:: GIVEN ENTRIES ::

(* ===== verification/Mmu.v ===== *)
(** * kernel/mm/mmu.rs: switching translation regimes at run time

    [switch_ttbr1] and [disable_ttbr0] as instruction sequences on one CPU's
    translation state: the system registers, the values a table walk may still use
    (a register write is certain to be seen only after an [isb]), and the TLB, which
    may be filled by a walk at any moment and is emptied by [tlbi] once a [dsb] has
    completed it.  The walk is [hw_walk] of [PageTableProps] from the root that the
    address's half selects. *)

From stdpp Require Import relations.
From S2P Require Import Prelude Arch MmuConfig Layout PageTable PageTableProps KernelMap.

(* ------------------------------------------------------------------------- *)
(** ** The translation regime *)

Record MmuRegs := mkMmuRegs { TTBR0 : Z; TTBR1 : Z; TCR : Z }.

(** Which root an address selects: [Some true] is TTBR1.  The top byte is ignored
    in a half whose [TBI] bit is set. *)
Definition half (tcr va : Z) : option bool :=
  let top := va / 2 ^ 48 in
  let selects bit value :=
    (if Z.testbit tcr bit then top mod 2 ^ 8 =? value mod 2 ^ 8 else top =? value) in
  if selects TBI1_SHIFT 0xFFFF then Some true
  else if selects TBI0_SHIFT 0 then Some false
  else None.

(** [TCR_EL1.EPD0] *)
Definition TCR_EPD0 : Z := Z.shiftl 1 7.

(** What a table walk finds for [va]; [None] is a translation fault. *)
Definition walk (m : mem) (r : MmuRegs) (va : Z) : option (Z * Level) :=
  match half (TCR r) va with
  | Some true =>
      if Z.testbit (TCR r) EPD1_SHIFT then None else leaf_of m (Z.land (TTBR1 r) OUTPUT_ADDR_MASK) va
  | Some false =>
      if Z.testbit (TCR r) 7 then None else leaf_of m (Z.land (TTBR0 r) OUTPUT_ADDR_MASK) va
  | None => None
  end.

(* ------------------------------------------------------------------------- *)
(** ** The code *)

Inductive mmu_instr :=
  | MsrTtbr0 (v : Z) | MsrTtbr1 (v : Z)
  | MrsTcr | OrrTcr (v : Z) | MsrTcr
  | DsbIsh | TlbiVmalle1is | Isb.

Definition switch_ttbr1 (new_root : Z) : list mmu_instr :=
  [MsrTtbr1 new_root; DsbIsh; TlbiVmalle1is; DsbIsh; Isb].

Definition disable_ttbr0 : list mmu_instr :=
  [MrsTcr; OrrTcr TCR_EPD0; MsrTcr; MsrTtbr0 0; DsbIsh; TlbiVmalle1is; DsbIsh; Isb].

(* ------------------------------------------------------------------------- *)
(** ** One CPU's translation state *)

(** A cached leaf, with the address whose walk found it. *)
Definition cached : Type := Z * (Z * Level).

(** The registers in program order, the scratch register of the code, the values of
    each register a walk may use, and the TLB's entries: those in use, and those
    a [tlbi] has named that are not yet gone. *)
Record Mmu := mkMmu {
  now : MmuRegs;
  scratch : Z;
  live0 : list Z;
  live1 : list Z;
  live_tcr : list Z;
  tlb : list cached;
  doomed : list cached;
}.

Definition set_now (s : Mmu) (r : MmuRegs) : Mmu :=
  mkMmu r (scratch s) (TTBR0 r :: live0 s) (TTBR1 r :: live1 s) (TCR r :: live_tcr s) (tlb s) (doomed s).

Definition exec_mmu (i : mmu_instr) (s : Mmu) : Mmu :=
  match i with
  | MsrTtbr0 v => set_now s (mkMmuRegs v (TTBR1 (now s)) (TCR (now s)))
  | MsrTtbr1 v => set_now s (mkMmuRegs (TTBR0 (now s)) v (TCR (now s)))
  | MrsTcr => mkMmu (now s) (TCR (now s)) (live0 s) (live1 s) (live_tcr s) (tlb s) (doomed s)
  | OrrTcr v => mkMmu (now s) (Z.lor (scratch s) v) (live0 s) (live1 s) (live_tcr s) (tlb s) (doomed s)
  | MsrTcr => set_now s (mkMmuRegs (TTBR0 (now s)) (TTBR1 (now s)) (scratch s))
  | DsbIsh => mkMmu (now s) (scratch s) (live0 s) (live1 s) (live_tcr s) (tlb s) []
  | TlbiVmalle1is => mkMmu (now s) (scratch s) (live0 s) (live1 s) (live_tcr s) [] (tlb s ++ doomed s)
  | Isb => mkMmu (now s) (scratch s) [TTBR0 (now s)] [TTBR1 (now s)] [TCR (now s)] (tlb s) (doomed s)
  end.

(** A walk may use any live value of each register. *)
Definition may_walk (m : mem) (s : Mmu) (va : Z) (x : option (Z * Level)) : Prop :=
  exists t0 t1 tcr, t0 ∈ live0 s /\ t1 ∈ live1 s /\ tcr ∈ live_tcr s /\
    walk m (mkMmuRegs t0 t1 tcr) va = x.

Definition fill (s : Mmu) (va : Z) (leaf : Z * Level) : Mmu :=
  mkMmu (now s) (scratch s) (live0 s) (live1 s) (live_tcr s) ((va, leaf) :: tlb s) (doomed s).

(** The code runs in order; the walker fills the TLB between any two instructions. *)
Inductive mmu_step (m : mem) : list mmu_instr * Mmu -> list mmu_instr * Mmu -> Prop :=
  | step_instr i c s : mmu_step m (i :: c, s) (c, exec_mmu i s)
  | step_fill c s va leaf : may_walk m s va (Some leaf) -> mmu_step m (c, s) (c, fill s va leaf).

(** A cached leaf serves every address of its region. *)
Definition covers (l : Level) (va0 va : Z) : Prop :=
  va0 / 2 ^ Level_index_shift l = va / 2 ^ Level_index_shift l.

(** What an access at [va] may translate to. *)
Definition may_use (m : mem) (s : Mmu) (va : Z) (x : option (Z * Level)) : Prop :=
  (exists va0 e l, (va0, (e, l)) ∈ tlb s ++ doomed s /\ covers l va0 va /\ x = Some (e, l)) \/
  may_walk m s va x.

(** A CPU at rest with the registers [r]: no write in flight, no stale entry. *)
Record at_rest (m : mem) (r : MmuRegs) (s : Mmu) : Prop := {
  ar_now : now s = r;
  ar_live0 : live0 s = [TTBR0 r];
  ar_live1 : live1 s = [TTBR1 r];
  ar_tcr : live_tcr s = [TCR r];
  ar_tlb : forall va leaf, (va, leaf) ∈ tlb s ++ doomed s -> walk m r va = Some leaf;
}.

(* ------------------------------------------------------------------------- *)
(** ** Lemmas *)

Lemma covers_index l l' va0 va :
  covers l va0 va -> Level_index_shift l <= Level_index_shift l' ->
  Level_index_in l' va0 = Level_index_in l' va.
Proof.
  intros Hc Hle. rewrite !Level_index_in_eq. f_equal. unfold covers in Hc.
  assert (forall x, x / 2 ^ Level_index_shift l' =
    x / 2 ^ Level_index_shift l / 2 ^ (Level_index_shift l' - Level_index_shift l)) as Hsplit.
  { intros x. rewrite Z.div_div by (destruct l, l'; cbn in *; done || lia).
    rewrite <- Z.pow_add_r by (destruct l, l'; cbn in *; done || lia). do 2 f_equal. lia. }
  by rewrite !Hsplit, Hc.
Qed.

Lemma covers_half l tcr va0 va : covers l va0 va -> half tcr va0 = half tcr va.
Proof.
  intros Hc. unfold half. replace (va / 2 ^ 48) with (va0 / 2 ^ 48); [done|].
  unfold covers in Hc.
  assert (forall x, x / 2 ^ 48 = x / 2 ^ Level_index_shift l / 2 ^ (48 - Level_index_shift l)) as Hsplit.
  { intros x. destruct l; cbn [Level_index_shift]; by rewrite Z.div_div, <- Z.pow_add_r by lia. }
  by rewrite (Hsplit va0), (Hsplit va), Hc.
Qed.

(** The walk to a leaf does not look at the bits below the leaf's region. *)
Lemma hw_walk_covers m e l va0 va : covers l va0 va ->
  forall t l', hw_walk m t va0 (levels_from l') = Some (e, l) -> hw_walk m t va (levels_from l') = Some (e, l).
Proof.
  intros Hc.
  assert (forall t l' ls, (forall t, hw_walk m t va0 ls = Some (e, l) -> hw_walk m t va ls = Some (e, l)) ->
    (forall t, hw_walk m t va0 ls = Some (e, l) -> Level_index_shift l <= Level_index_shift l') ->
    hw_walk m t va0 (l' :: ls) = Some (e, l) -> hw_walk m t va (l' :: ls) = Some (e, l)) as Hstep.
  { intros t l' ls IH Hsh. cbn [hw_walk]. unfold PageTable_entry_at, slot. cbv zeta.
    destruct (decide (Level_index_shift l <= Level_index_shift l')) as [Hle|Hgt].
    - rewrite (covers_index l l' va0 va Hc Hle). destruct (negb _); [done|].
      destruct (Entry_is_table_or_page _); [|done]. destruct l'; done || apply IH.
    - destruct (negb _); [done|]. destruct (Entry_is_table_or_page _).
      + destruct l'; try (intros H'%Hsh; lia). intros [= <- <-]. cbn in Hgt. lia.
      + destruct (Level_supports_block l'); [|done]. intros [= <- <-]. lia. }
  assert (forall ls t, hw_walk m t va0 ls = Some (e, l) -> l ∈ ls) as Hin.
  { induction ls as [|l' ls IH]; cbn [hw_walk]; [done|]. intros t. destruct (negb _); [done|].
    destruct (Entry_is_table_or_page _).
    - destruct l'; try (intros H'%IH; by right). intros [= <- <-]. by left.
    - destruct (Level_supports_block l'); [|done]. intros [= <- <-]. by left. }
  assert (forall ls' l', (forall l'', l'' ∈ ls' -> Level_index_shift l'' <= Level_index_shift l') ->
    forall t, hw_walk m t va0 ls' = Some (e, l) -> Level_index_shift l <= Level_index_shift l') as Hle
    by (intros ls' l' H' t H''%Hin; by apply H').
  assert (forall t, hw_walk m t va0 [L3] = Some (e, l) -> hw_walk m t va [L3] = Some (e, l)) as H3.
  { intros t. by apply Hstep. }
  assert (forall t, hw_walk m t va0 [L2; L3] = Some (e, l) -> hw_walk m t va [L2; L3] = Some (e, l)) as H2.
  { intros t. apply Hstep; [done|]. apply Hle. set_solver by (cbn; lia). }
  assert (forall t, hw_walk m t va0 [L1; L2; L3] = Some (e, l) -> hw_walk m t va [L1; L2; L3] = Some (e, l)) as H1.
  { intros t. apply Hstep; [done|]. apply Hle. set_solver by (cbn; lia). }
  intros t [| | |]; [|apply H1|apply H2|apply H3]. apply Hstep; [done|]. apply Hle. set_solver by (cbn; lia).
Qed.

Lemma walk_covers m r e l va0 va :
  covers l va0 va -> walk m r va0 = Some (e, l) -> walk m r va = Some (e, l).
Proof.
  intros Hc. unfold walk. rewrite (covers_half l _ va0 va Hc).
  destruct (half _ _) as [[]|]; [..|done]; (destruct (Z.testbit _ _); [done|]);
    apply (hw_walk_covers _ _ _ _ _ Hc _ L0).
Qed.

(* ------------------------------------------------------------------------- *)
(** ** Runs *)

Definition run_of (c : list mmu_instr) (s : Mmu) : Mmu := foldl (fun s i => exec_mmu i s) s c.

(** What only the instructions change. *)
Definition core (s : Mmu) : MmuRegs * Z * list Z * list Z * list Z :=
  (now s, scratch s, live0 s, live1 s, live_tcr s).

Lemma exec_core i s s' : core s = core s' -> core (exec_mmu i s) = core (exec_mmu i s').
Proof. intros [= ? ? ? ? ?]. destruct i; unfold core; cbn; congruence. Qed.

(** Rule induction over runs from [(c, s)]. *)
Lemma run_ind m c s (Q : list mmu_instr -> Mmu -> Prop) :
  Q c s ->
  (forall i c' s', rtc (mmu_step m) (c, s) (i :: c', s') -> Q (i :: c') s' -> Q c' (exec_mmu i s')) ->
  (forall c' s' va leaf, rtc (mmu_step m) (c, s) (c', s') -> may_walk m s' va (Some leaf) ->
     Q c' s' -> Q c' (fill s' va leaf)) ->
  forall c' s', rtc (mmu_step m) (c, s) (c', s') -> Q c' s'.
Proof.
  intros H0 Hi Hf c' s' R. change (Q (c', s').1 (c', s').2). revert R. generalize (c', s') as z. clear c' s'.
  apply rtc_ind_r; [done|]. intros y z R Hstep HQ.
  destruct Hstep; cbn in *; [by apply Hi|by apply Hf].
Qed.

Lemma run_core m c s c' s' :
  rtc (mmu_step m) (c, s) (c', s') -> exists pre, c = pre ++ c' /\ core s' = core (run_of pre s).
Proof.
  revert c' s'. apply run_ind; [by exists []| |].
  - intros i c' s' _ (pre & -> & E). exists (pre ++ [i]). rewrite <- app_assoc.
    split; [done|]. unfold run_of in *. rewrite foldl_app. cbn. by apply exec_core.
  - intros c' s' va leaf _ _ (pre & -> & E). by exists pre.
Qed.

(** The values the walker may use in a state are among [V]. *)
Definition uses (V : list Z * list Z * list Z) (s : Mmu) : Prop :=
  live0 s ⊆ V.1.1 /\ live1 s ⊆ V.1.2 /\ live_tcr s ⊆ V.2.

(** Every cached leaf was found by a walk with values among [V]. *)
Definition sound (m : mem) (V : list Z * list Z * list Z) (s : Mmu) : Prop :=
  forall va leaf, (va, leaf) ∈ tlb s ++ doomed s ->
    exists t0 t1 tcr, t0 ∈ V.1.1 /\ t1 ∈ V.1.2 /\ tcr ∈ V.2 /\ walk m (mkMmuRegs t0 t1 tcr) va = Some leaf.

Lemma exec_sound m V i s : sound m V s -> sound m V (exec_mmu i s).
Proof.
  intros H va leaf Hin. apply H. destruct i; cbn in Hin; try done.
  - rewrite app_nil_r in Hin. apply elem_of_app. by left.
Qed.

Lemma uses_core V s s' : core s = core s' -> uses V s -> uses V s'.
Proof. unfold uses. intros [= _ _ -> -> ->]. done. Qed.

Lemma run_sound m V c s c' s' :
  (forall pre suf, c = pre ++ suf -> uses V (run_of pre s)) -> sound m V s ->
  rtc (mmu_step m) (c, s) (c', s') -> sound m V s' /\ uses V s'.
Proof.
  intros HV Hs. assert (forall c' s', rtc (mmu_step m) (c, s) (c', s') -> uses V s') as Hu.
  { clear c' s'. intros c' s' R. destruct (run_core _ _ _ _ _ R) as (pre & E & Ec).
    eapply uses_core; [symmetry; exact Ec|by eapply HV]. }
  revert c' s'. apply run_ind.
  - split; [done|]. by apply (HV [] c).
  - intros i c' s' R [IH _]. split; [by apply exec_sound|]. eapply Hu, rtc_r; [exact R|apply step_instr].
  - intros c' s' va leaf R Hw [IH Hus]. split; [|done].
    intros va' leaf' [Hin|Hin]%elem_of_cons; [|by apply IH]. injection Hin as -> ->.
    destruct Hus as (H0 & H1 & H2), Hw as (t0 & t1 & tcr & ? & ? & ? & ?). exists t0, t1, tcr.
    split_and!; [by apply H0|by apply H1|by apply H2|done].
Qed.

:::

→ YOUR INSTRUCTIONS
Could you reproduce, exactly, every line above from the line with "Lemma run_ind m" to the line with "split; [done|]. unfold", and no other line? Both ends count.

→ ANSWER SECTION
Lemma run_ind m c s (Q : list mmu_instr -> Mmu -> Prop) :
  Q c s ->
  (forall i c' s', rtc (mmu_step m) (c, s) (i :: c', s') -> Q (i :: c') s' -> Q c' (exec_mmu i s')) ->
  (forall c' s' va leaf, rtc (mmu_step m) (c, s) (c', s') -> may_walk m s' va (Some leaf) ->
     Q c' s' -> Q c' (fill s' va leaf)) ->
  forall c' s', rtc (mmu_step m) (c, s) (c', s') -> Q c' s'.
Proof.
  intros H0 Hi Hf c' s' R. change (Q (c', s').1 (c', s').2). revert R. generalize (c', s') as z. clear c' s'.
  apply rtc_ind_r; [done|]. intros y z R Hstep HQ.
  destruct Hstep; cbn in *; [by apply Hi|by apply Hf].
Qed.

Lemma run_core m c s c' s' :
  rtc (mmu_step m) (c, s) (c', s') -> exists pre, c = pre ++ c' /\ core s' = core (run_of pre s).
Proof.
  revert c' s'. apply run_ind; [by exists []| |].
  - intros i c' s' _ (pre & -> & E). exists (pre ++ [i]). rewrite <- app_assoc.
    split; [done|]. unfold run_of in *. rewrite foldl_app. cbn. by apply exec_core.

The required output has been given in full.